[R-sig-ME] Model Definition and Interpretation - Interactions, plus Singularity

Wed Mar 13 02:04:04 CET 2019

Hi Harold and Phillip, thanks for your reply and sorry for the delay.

Your insight was quite helpful. Some comments as I may have not been clear before, I apologize.

Harold - the difficulty estimates I mentioned were obtained by fitting an LLTM to our data. That is how we know the case types are different, additionally, this model provides item-level difficulty estimates as well. The problem is, we are only interested in capturing the change in ability at the case type level, suggesting that the subjects actually understand things at that level (type-vs-type, not item-by-item). I read the reference you sent, and although it was interesting, we are hitting some challenges when taking the IRT path for this analysis, so I am not sure that will help us.

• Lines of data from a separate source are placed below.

(** C10. With an empty list of ids, [get_video_details] and
    [get_channel_details] return [{'items': []}] at once: the state they
    return is the state they were given, so there was no wait for the rate
    limit and no remote call, and the ledger is as it was. *)
Theorem empty_id_list_costs_nothing (st : YouTubeAPIClient.state) :
  let no_items := Return (JObj [("items", JArr [])]) in
  let unchanged (st' : YouTubeAPIClient.state) :=
    trace (YouTubeAPIClient.world st') = trace (YouTubeAPIClient.world st)
    /\ n_calls (YouTubeAPIClient.world st') = n_calls (YouTubeAPIClient.world st)
    /\ clock (YouTubeAPIClient.world st') = clock (YouTubeAPIClient.world st)
    /\ QuotaManager.used_quota (ledger st') = QuotaManager.used_quota (ledger st)
    /\ QuotaManager.request_count (ledger st')
       = QuotaManager.request_count (ledger st)
    /\ st' = st in
  fst (YouTubeAPIClient.get_video_details [] st) = no_items
  /\ unchanged (snd (YouTubeAPIClient.get_video_details [] st))
  /\ fst (YouTubeAPIClient.get_channel_details [] st) = no_items
  /\ unchanged (snd (YouTubeAPIClient.get_channel_details [] st)).
Proof. cbn. repeat split; reflexivity. Qed.

(** ** The pagination driver *)

Section Driver.

Import YouTubeAPIClient.
Import VideoDataExtractor.
(** * Tea Haven order checkout: a shallow embedding of [OrdersService]

    The development follows [backend/src/orders/orders.service.ts] and
    [backend/src/email/email.service.ts].  The relational store of
    [schema.sql] is a record of row lists, Prisma calls are functions on
    that record, [prisma.$transaction] restores the store when its callback
    throws, and the calls of [EmailService.send] are collected in a trace. *)

From Stdlib Require Import Floats.SpecFloat.
From stdpp Require Import base numbers list strings option pretty.

Local Open Scope string_scope.
Local Open Scope list_scope.
Local Open Scope Z_scope.

(** ** Enumerations of the schema *)

Inductive Role := CUSTOMER | SELLER.
Inductive OrderStatus := PENDING | PROCESSING | SHIPPED | DELIVERED.

#[global] Instance Role_eq_dec : EqDecision Role.
Proof. solve_decision. Defined.
#[global] Instance OrderStatus_eq_dec : EqDecision OrderStatus.
Proof. solve_decision. Defined.

(** ** [Prisma.Decimal] on a [DECIMAL(10,2)] column

    Prices and totals have two fractional digits; a value is kept as its
    number of hundredths, on which [add] and [mul] by an integer are the
    exact decimal operations. *)

Record Decimal := { hundredths : Z }.

#[global] Instance Decimal_eq_dec : EqDecision Decimal.
Proof. solve_decision. Defined.

Definition Decimal_of_int (n : Z) : Decimal := {| hundredths := 100 * n |}.
Definition Decimal_add (a b : Decimal) : Decimal :=
  {| hundredths := hundredths a + hundredths b |}.
Definition Decimal_mul (a : Decimal) (n : Z) : Decimal :=
  {| hundredths := hundredths a * n |}.

(** ** JavaScript numbers at the public interface

    [Number(d)] reads the decimal as an IEEE 754 binary64 value, rounding to
    nearest even.  Below 2^53 hundredths both operands of the division are
    represented exactly, so the quotient is the correctly rounded value. *)

Definition float64 := spec_float.
Definition f64_prec : Z := 53.
Definition f64_emax : Z := 1024.

Definition f64_of_Z (z : Z) : float64 := binary_normalize f64_prec f64_emax z 0 false.

Definition Number (d : Decimal) : float64 :=
  SFdiv f64_prec f64_emax (f64_of_Z (hundredths d)) (f64_of_Z 100).

(** What a float has to do with a decimal of [h] hundredths.  It is the
    binary64 value nearest to it when it has the sign of [h], a mantissa
    of 53 bits and, counted in units of its last place, lies within a half
    of [h / 100]; it is the decimal itself when the two are equal. *)
Definition nearest_binary64 (h : Z) (x : float64) : Prop :=
  match x with
  | S754_zero s => h = 0 ∧ s = false
  | S754_finite s m e =>
      s = (h <? 0) ∧ 2 ^ 52 ≤ Z.pos m < 2 ^ 53 ∧ e < 0 ∧
      2 * Z.abs (100 * Z.pos m - Z.abs h * 2 ^ (- e)) ≤ 100
  | _ => False
  end.

Definition is_decimal (h : Z) (x : float64) : Prop :=
  match x with
  | S754_zero _ => h = 0
  | S754_finite _ m e => e < 0 ∧ 100 * Z.pos m = Z.abs h * 2 ^ (- e)
  | _ => False
  end.

(** ** The JavaScript [Map]: insertion-ordered, one entry per key *)

Section JsMap.
Context {K V : Type} `{EqDecision K}.

Definition JsMap := list (K * V).

Fixpoint Map_get (m : JsMap) (k : K) : option V :=
  match m with
  | [] => None
  | (k', v) :: m' => if decide (k' = k) then Some v else Map_get m' k
  end.

(** [set] overwrites in place when the key is present and appends
    otherwise, so iteration follows first insertion. *)
Fixpoint Map_set (m : JsMap) (k : K) (v : V) : JsMap :=
  match m with
  | [] => [(k, v)]
  | (k', v') :: m' =>
      if decide (k' = k) then (k, v) :: m' else (k', v') :: Map_set m' k v
  end.

Definition Map_keys (m : JsMap) : list K := m.*1.
Definition Map_entries (m : JsMap) : list (K * V) := m.
(** [new Map(iterable)] *)
Definition Map_of_entries (l : list (K * V)) : JsMap :=
  foldl (fun m kv => Map_set m kv.1 kv.2) [] l.
End JsMap.
Arguments JsMap : clear implicits.

(** ** Rows of the schema

    The columns the orders service reads or writes.  [createdAt] and
    [updatedAt], which the database and the client fill from their clocks
    and [serializeOrder] copies through, are not modelled. *)

Module User.
Record t := mk { id : Z; email : string; fullName : string }.
End User.

Module Product.
Record t := mk {
  id : Z; name : string; category : string; price : Decimal;
  stock : Z; isActive : bool; sellerId : Z }.
End Product.

Module Order.
Record t := mk {
  id : Z; customerId : Z; status : OrderStatus;
  shippingAddress : string; totalAmount : Decimal }.
End Order.

Module OrderItem.
Record t := mk {
  id : Z; orderId : Z; productId : Z; quantity : Z; unitPrice : Decimal }.
End OrderItem.

#[global] Instance User_eq_dec : EqDecision User.t.
Proof. solve_decision. Defined.
#[global] Instance Product_eq_dec : EqDecision Product.t.
Proof. solve_decision. Defined.
#[global] Instance Order_eq_dec : EqDecision Order.t.
Proof. solve_decision. Defined.
#[global] Instance OrderItem_eq_dec : EqDecision OrderItem.t.
Proof. solve_decision. Defined.

Record Store := {
  users : list User.t;
  products : list Product.t;
  orders : list Order.t;
  orderItems : list OrderItem.t }.

(** ** Request objects *)

Record OrderItemDto := { dto_productId : Z; dto_quantity : Z }.
Record CreateOrderDto := { dto_shippingAddress : string; dto_items : list OrderItemDto }.
Record UpdateOrderStatusDto := { dto_status : OrderStatus }.

#[global] Instance OrderItemDto_eq_dec : EqDecision OrderItemDto.
Proof. solve_decision. Defined.

(** ** Payloads: rows with the relations the service asks Prisma to include *)

Record ProductPayload := { p_row : Product.t; p_seller : User.t }.
Record ItemPayload := { i_row : OrderItem.t; i_product : ProductPayload }.
Record OrderPayload := {
  o_row : Order.t; o_customer : User.t; o_items : list ItemPayload }.

(** [Prisma.OrderItemCreateWithoutOrderInput] *)
Record OrderItemCreate := {
  c_quantity : Z; c_unitPrice : Decimal; c_connect : Z }.

(** ** What leaves the service *)

Record SerializedProduct := {
  sp_id : Z; sp_name : string; sp_category : string;
  sp_sellerId : Z; sp_sellerName : string }.
Record SerializedOrderItem := {
  si_id : Z; si_quantity : Z; si_unitPrice : float64; si_product : SerializedProduct }.
Record SerializedOrder := {
  so_id : Z; so_status : OrderStatus; so_shippingAddress : string;
  so_totalAmount : float64; so_items : list SerializedOrderItem }.

Record OrderItemSummary := {
  is_name : string; is_quantity : Z; is_unitPrice : float64 }.
Record SummaryItem := {
  sm_sellerEmail : string; sm_sellerName : string; sm_summary : OrderItemSummary }.
Record OrderSummary := {
  os_id : Z; os_status : OrderStatus; os_totalAmount : float64;
  os_shippingAddress : string;
  os_customerEmail : string; os_customerName : string;
  os_items : list SummaryItem }.
Lemma entries_nil m : OrderedMap.entries m = [] → m = ∅.
Proof.
  intros H. apply map_to_list_empty_iff. apply Permutation_nil_r.
  rewrite <- H. symmetry. apply entries_perm.
Qed.

Lemma found_true m k : OrderedMap.found m k = true ↔ is_Some (m !! k).
Proof. unfold OrderedMap.found. apply bool_decide_eq_true. Qed.

Lemma found_false m k : OrderedMap.found m k = false ↔ m !! k = None.
Proof.
  unfold OrderedMap.found. rewrite bool_decide_eq_false.
  by rewrite eq_None_not_Some.
Qed.
End entries.

(** ** The bounded store *)

Section lru.
Context {V : Type}.
Implicit Types (l : list (string * V)) (c : LRUCache.t V).

Lemma assoc_without_eq k l : LRUCache.assoc k (LRUCache.without k l) = None.
Proof.
  unfold LRUCache.without. induction l as [|[k' v] l IH]; [done|].
  rewrite filter_cons. simpl. case_decide; [|done].
  simpl. by case_decide.
Qed.

Lemma assoc_without_ne k k' l :
  k ≠ k' → LRUCache.assoc k' (LRUCache.without k l) = LRUCache.assoc k' l.
Proof.
  intros Hne. unfold LRUCache.without. induction l as [|[k0 v] l IH]; [done|].
  rewrite filter_cons. simpl. repeat (case_decide; simpl); congruence.
Qed.

Lemma assoc_removelast_head k v l n :
  0 < n →
  LRUCache.assoc k
    (if decide (n < length ((k, v) :: l)) then removelast ((k, v) :: l)
     else (k, v) :: l) = Some v.
Proof.
  intros Hn. case_decide as Hlen.
  - destruct l as [|p l]; [simpl in Hlen; lia|].
    change (removelast ((k, v) :: p :: l)) with ((k, v) :: removelast (p :: l)).
    simpl. by case_decide.
  - simpl. by case_decide.
Qed.

Lemma lru_peek_set_eq c k v : LRUCache.peek (LRUCache.set c k v) k = Some v.
Proof. unfold LRUCache.peek, LRUCache.set. simpl. apply assoc_removelast_head. lia. Qed.

Lemma lru_peek_delete_eq c k : LRUCache.peek (LRUCache.delete c k) k = None.
Proof. apply assoc_without_eq. Qed.

Lemma lru_peek_delete_ne c k k' :
  k ≠ k' → LRUCache.peek (LRUCache.delete c k) k' = LRUCache.peek c k'.
Proof. apply assoc_without_ne. Qed.

Lemma lru_get_fst c k : (LRUCache.get c k).1 = LRUCache.peek c k.
Proof. unfold LRUCache.get, LRUCache.peek. by destruct (LRUCache.assoc k _). Qed.

Lemma lru_peek_get c k k' :
  LRUCache.peek (LRUCache.get c k).2 k' = LRUCache.peek c k'.
Proof.
  unfold LRUCache.get, LRUCache.peek.
  destruct (LRUCache.assoc k (LRUCache.items c)) as [v|] eqn:Hk; [|done].
  simpl. case_decide as Heq; [by subst|]. by apply assoc_without_ne.
Qed.
End lru.

(** ** Backend access *)

Lemma cacheGet_fst b k : (cacheGet b k).1 = backendLookup b k.
Proof.
  destruct b as [c|m]; simpl; [|done].
  rewrite <- lru_get_fst. by destruct (LRUCache.get c k).
Qed.

Lemma cacheGet_lookup b k k' :
  backendLookup (cacheGet b k).2 k' = backendLookup b k'.
Proof.
  destruct b as [c|m]; simpl; [|done].
  rewrite <- (lru_peek_get c k k'). by destruct (LRUCache.get c k).
Qed.

Lemma cacheGet_unbounded b k : isUnbounded b = true → (cacheGet b k).2 = b.
Proof. by destruct b. Qed.

Lemma cacheGet_isUnbounded b k : isUnbounded (cacheGet b k).2 = isUnbounded b.
Proof. destruct b as [c|m]; simpl; [|done]. by destruct (LRUCache.get c k). Qed.

Lemma cacheSet_lookup_eq b k e : backendLookup (cacheSet b k e) k = Some e.
Proof. destruct b; simpl; [apply lru_peek_set_eq|apply lookup_insert_eq]. Qed.

Lemma cacheDelete_lookup_eq b k : backendLookup (cacheDelete b k) k = None.
Proof. destruct b; simpl; [apply lru_peek_delete_eq|apply lookup_delete_eq]. Qed.

Lemma cacheDelete_lookup_ne b k k' :
  k ≠ k' → backendLookup (cacheDelete b k) k' = backendLookup b k'.
Proof.
  destruct b; simpl; intros ?; [by apply lru_peek_delete_ne|by apply lookup_delete_ne].
Qed.

(** ** Backends with room for a set of keys *)

Section lru_room.
Context {V : Type}.
Implicit Types (l : list (string * V)).

Lemma without_keys k l :
  (LRUCache.without k l).*1 = filter (λ k', k' ≠ k) l.*1.
Proof.
  unfold LRUCache.without. induction l as [|[k0 v] l IH]; [done|].
  rewrite fmap_cons, !filter_cons. simpl.
  case_decide; [rewrite fmap_cons; simpl|]; by rewrite IH.
Qed.

Lemma NoDup_without k l : NoDup l.*1 → NoDup (LRUCache.without k l).*1.
Proof. intros Hnd. rewrite without_keys. by apply NoDup_filter. Qed.

Lemma elem_of_without_keys k k' l :
  k' ∈ (LRUCache.without k l).*1 ↔ k' ≠ k ∧ k' ∈ l.*1.
Proof. rewrite without_keys. by rewrite list_elem_of_filter. Qed.

Lemma assoc_Some_elem k l v : LRUCache.assoc k l = Some v → k ∈ l.*1.
Proof.
  induction l as [|[k0 v0] l IH]; [done|]. simpl. case_decide.
  - subst k0. intros _. apply elem_of_cons. by left.
  - intros Hl. apply elem_of_cons. right. by apply IH.
Qed.

Lemma NoDup_moved_front k (v : V) l :
  NoDup l.*1 → NoDup ((k, v) :: LRUCache.without k l).*1.
Proof.
  intros Hnd. rewrite fmap_cons. apply NoDup_cons. split.
  - simpl. rewrite elem_of_without_keys. by intros [? _].
  - by apply NoDup_without.
Qed.

Lemma elem_of_moved_front k (v : V) k' l :
  k' ∈ ((k, v) :: LRUCache.without k l).*1 → k' = k ∨ k' ∈ l.*1.
Proof.
  rewrite fmap_cons, elem_of_cons. simpl. rewrite elem_of_without_keys.
  intros [?|[_ ?]]; auto.
Qed.
End lru_room.

Lemma keys_length_le (K : gset string) (ks : list string) :
  NoDup ks → (∀ k, k ∈ ks → k ∈ K) → length ks ≤ size K.
Proof.
  intros Hnd Hsub. rewrite <- (size_list_to_set (C := gset string) ks) by done.
  apply subseteq_size. intros k Hk. apply elem_of_list_to_set in Hk. auto.
Qed.

Lemma lru_set_no_eviction K (c : LRUCache.t AccountCacheElement) k v :
  fits K (LruBackend c) → k ∈ K →
  LRUCache.set c k v
    = LRUCache.mk (LRUCache.max c) ((k, v) :: LRUCache.without k (LRUCache.items c)).
Proof.
  intros (Hnd & Hsub & Hsize) Hk. unfold LRUCache.set. f_equal.
  case_decide as Hlen; [|done]. exfalso.
  pose proof (keys_length_le K ((k, v) :: LRUCache.without k (LRUCache.items c)).*1)
    as Hle.
  rewrite length_fmap in Hle. cut (length ((k, v) :: LRUCache.without k
    (LRUCache.items c)) ≤ size K); [lia|].
  apply Hle; [by apply NoDup_moved_front|].
  intros k' [->|Hin]%elem_of_moved_front; auto.
Qed.


Lemma cacheSet_fits K b k e : fits K b → k ∈ K → fits K (cacheSet b k e).
Proof.
  destruct b as [c|m]; [|done]. intros Hfit Hk.
  change (fits K (LruBackend (LRUCache.set c k e))).
  rewrite (lru_set_no_eviction K c k e Hfit Hk).
  destruct Hfit as (Hnd & Hsub & Hsize). split_and!.
  - by apply (NoDup_moved_front k e).
  - intros k' Hin. apply (elem_of_moved_front k e) in Hin as [->|Hin]; auto.
  - done.
Qed.

Lemma cacheSet_lookup_other K b k k' e :
  fits K b → k ∈ K → k ≠ k' →
  backendLookup (cacheSet b k e) k' = backendLookup b k'.
Proof.
  destruct b as [c|m]; intros Hfit Hk Hne.
  - change (LRUCache.peek (LRUCache.set c k e) k' = LRUCache.peek c k').
    rewrite (lru_set_no_eviction K c k e Hfit Hk). unfold LRUCache.peek. simpl.
    case_decide; [done|]. by apply assoc_without_ne.
  - by apply lookup_insert_ne.
Qed.

Lemma cacheGet_fits K b k : fits K b → fits K (cacheGet b k).2.
Proof.
  destruct b as [c|m]; [|done]. intros (Hnd & Hsub & Hsize). simpl.
  unfold LRUCache.get.
  destruct (LRUCache.assoc k (LRUCache.items c)) as [v|] eqn:Hk; simpl; [|done].
  split_and!.
  - by apply (NoDup_moved_front k v).
  - intros k' Hin. apply (elem_of_moved_front k v) in Hin as [->|Hin]; [|by auto].
    apply Hsub. by eapply assoc_Some_elem.
  - done.
Qed.

Lemma cacheDelete_fits K b k : fits K b → fits K (cacheDelete b k).
Proof.
  destruct b as [c|m]; [|done]. intros (Hnd & Hsub & Hsize). simpl. split_and!.
  - by apply NoDup_without.
  - intros k' [_ Hin]%elem_of_without_keys. auto.
  - done.
Qed.

Lemma roomFor_fits keys b :
  roomFor keys b → fits (roomKeys keys b) b ∧ ∀ k, k ∈ keys → k ∈ roomKeys keys b.
Proof.
  destruct b as [c|m]; simpl.
  - intros [Hnd Hsize]. split; [split_and!; [done| |done]|].
    + intros k Hk. apply elem_of_list_to_set, elem_of_app. by left.
    + intros k Hk. apply elem_of_list_to_set, elem_of_app. by right.
  - intros _. split; [done|]. intros k Hk. by apply elem_of_list_to_set.
Qed.

(** ** What one call does *)

Lemma currentLayer_Some s d :
  currentLayer s = Some d ↔
  (0 ≤ _checkpoints s)%Z ∧ _diffCache s !! Z.to_nat (_checkpoints s) = Some d.
Proof. apply arrayGet_Some. Qed.

Lemma arraySet_id (l : list DiffMap) i d : arrayGet l i = Some d → arraySet l i d = l.
Proof. intros [_ H]%arrayGet_Some. by apply list_insert_id. Qed.

Lemma saveCachePreState_spec k s d :
  currentLayer s = Some d →
  _saveCachePreState k s =
    (Normal (),
     mkCache (if OrderedMap.found d k then _backend s else (cacheGet (_backend s) k).2)
       (arraySet (_diffCache s) (_checkpoints s) (savedLayer d k (_backend s)))
       (_checkpoints s) (_stats s)).
Proof.
  intros Hd. unfold _saveCachePreState, savedLayer. unfold currentLayer in Hd.
  rewrite Hd. destruct (OrderedMap.found d k) eqn:Hf.
  - rewrite arraySet_id by done. by destruct s.
  - rewrite <- cacheGet_fst. by destruct (cacheGet (_backend s) k).
Qed.

Lemma saveCachePreState_throw k s :
  currentLayer s = None → _saveCachePreState k s = (Throw TypeError, s).
Proof. unfold _saveCachePreState, currentLayer. by intros ->. Qed.

Section mutate.
Context {Account : Type} (serialize : Account → Buffer).
Implicit Types (m : Mutation Account) (s : Cache) (d : DiffMap).

Lemma mutate_spec m s d :
  currentLayer s = Some d →
  mutate serialize m s =
    (Normal (),
     mkCache
       (cacheSet
          (if OrderedMap.found d (mutationKey m) then _backend s
           else (cacheGet (_backend s) (mutationKey m)).2)
          (mutationKey m) (mutationElem serialize m))
       (arraySet (_diffCache s) (_checkpoints s)
          (savedLayer d (mutationKey m) (_backend s)))
       (_checkpoints s) (mutationStats m (_stats s))).
Proof.
  intros Hd. destruct m as [a [acc|]|a]; simpl; unfold put, del, bind;
    rewrite (saveCachePreState_spec _ _ _ Hd); reflexivity.
Qed.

Phillip- Thanks for pointing out the incorrect definition of the interaction I was using, the model makes more sense as you suggested. However, for both cases there is nor convergence, in fact, sometimes it is a singular fit while in other situations it just does not converge. Will using a different optimizer and setting the calc.derivs = FALSE in glmerControl help?

>> If each item belongs uniquely to a single caseType, then you can't estimate caseType by item effects, but you could potentially estimate sequence effects:

>> This latter model would pick up e.g. whether a given item is more or less likely to be corrected rated, beyond the effect of its overarching caseType or sequence position. lme4 will pick up on the "between" design aspects of the item component without you having to be more explicit.

Also, I am not sure I understand what you mean by sequence and case type effects over items. In this particular case, the number at which the item is presented (sequence) _does_ matter, since we are looking for different changes in ability by person, which in turn are set to be different according to the case type. What is the advantage and the interpretation of the inclusion of the variation over items, whether as a slope or an intercept?

Thanks again for your valuable input, it has been quite enriching in my lme4 journey.

Best,

Ilan

________________________________
From: Doran, Harold <HDoran using air.org>
Sent: Thursday, March 7, 2019 11:05:47 AM
To: Phillip Alday; Reinstein, Ilan; r-sig-mixed-models using r-project.org
Subject: RE: [R-sig-ME] Model Definition and Interpretation - Interactions, plus Singularity

Ilan

I was reading this a bit and I was wondering if you are estimating what you actually wanted to estimate? I was uncertain. It sounded from the description you provided that you wanted to measure change in abilities? But it appears from the lmer call you're estimating item effects (but you already have item parameters for those items?)

That is, your code reminds me of the paper we published on this some time ago, link below.

https://urldefense.proofpoint.com/v2/url?u=https-3A__www.jstatsoft.org_article_view_v020i02&d=DwIF-g&c=j5oPpO0eBH1iio48DtsedeElZfc04rx3ExJHeIIZuCs&r=D5erugTFg_izZGHSPIkFaZ8YL0JMFUHxjgMAYvCYYrc&m=ldVgcdweF3eXwKk7FsT_NXn8xCq_0yaW3zrmDzjgSVU&s=kNS6-nqxgh8MEHVNpEDx9gvVkRSf5TfDutE9_P5IsLw&e=

If you're interested in measuring change in abilities, you might consider direct estimation (like used in NAEP).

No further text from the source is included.